## EXERCISE DIRECTIONS
Below are records. Copy every line with "distance" in it.

Collected data entries
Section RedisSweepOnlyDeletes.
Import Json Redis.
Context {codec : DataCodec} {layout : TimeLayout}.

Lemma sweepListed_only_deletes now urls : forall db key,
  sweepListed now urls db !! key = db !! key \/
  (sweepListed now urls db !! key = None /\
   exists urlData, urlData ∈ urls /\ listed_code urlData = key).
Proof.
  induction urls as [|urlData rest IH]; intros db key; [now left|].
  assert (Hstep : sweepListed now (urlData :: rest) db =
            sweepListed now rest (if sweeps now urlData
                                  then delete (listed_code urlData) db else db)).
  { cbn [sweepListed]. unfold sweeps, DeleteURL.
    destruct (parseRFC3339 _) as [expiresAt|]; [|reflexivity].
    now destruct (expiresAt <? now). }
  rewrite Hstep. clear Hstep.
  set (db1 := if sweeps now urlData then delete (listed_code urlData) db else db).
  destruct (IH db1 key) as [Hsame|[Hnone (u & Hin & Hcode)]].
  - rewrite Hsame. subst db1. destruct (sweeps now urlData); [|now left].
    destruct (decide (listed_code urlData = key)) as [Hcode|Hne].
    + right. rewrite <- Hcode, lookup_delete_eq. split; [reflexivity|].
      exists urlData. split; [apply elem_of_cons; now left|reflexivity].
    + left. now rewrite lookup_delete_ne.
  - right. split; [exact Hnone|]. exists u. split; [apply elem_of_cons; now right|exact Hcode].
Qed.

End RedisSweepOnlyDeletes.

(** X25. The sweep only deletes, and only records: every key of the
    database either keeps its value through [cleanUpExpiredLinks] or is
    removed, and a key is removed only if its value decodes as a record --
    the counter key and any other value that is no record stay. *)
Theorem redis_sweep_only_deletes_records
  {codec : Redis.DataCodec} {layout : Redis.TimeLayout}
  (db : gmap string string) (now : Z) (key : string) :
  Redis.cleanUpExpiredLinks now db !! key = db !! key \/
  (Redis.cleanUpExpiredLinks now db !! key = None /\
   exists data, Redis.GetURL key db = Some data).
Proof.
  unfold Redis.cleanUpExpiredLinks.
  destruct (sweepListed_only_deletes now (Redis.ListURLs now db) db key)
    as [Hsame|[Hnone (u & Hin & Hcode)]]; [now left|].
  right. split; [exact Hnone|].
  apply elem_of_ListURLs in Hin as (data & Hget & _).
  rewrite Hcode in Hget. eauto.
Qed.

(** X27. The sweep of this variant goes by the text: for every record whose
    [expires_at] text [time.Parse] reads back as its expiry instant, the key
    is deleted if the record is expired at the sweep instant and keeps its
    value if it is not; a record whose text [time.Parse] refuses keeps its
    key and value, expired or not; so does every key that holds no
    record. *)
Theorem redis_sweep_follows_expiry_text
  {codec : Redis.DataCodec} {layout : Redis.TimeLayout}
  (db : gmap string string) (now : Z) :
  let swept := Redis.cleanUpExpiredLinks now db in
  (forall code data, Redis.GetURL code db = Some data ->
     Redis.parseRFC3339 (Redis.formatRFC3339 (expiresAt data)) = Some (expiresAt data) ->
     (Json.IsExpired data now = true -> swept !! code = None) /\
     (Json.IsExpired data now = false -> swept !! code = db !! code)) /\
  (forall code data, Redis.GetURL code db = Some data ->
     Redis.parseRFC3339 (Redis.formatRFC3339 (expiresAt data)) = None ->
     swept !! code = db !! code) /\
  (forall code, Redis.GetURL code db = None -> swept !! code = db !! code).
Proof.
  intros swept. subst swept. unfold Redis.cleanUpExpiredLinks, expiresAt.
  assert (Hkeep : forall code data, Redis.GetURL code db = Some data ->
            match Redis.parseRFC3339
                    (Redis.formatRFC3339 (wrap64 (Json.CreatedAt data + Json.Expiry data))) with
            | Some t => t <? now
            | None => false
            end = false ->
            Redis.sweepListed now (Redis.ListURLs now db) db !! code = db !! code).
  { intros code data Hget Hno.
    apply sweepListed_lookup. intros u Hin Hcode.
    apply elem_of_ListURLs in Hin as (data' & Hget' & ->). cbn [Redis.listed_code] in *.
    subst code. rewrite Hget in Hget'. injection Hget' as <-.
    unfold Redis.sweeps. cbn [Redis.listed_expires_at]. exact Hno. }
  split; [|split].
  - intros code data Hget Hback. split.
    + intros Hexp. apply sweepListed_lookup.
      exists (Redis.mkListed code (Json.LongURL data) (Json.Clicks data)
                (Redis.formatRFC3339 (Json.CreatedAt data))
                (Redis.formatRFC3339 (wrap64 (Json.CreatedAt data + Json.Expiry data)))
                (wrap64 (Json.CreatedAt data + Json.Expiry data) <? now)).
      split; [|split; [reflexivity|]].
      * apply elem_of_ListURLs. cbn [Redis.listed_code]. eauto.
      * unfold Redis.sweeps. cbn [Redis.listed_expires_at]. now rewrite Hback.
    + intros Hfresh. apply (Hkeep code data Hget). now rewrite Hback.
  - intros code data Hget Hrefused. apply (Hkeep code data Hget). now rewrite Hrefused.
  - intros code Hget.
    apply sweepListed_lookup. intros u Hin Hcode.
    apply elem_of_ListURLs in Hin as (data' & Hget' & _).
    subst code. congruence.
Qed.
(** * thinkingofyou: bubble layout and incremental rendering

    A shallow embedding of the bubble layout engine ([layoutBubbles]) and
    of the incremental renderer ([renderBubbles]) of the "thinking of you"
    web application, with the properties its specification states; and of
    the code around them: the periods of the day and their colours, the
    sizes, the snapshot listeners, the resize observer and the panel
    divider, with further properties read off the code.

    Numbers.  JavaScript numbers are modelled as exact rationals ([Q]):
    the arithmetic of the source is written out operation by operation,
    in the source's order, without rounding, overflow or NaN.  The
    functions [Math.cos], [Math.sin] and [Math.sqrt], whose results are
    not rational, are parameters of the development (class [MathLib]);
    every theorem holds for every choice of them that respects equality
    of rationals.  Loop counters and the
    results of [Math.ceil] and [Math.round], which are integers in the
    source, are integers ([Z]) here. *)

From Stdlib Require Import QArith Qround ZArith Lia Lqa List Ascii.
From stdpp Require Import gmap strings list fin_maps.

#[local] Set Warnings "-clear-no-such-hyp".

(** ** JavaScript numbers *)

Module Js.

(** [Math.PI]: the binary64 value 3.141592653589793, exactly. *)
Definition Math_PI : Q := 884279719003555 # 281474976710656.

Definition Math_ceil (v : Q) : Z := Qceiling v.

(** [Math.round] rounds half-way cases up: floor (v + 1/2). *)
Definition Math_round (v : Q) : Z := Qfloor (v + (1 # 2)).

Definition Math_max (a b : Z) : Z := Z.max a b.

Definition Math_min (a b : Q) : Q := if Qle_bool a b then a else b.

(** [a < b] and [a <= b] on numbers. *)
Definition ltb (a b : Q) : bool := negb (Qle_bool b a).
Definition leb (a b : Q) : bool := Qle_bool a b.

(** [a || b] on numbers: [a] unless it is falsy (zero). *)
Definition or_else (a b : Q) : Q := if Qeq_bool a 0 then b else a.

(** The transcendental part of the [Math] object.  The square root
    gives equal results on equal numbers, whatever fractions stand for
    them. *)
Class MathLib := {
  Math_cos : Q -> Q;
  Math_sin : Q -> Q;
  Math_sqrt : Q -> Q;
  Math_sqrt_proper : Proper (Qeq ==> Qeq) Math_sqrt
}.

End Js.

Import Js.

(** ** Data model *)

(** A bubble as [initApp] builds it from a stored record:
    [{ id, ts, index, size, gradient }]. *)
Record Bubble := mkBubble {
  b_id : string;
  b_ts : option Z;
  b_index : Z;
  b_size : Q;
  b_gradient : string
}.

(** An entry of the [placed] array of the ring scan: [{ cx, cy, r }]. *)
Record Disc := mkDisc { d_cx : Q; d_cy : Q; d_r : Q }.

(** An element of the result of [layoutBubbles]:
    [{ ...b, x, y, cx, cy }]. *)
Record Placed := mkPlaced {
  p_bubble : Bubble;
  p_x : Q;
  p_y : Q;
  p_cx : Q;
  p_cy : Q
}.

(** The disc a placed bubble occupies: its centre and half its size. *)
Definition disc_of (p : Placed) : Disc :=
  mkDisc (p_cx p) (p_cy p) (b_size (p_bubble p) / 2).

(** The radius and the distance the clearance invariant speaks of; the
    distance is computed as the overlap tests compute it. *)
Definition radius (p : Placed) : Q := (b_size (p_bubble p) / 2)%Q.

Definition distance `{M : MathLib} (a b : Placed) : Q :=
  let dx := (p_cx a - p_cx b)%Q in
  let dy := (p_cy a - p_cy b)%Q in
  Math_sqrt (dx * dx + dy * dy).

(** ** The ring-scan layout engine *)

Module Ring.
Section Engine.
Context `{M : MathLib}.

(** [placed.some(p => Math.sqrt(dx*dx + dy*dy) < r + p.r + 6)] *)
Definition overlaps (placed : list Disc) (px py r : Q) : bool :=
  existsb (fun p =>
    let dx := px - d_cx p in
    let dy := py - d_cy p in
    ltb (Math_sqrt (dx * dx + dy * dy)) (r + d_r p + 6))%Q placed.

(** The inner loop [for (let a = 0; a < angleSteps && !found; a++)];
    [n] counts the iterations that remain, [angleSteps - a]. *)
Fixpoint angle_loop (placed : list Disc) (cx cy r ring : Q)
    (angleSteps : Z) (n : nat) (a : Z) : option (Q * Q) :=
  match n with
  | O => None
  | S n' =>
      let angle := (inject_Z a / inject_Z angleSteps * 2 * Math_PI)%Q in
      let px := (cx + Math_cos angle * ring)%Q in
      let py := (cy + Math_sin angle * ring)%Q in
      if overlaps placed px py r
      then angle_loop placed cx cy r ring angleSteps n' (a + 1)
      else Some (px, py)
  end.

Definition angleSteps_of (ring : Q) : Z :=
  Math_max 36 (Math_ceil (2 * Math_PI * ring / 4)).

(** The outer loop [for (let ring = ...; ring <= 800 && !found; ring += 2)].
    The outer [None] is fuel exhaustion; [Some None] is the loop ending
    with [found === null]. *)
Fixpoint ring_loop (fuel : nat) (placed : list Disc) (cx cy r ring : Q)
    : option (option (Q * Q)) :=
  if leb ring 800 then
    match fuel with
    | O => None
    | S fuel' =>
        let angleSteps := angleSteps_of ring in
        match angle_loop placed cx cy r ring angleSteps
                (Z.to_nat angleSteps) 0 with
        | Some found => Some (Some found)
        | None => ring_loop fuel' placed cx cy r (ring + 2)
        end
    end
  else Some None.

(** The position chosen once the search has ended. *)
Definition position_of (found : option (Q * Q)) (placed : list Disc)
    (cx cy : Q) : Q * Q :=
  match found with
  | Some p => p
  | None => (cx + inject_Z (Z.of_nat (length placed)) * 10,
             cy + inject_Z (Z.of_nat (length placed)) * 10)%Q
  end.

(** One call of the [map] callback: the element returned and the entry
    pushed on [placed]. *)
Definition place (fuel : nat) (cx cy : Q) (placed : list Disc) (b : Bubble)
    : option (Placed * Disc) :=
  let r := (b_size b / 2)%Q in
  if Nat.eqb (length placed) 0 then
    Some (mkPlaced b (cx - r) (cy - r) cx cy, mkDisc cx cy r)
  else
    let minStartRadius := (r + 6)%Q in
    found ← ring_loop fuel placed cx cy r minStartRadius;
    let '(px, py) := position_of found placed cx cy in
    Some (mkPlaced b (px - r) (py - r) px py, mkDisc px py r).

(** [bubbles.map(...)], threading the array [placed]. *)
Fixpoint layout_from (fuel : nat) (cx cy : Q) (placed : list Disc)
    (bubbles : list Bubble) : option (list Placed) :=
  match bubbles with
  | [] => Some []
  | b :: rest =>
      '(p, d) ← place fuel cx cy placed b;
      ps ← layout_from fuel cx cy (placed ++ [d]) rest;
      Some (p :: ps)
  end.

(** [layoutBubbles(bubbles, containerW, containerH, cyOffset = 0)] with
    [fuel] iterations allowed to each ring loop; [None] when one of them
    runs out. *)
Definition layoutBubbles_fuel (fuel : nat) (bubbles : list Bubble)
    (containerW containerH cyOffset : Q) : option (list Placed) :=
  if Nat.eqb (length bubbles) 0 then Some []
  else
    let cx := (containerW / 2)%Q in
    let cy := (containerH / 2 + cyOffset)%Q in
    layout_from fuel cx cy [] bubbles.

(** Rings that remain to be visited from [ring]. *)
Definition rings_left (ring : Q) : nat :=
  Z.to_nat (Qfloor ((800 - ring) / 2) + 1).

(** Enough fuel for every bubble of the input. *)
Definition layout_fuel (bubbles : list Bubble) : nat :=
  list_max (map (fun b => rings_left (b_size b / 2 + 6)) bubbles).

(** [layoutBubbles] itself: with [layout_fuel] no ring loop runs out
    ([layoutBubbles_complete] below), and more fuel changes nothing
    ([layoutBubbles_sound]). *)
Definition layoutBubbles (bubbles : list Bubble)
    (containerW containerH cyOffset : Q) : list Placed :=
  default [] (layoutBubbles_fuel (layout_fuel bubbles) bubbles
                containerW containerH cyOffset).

## SOLUTION TO THIS EXERCISE
(** The radius and the distance the clearance invariant speaks of; the
    distance is computed as the overlap tests compute it. *)
Definition distance `{M : MathLib} (a b : Placed) : Q :=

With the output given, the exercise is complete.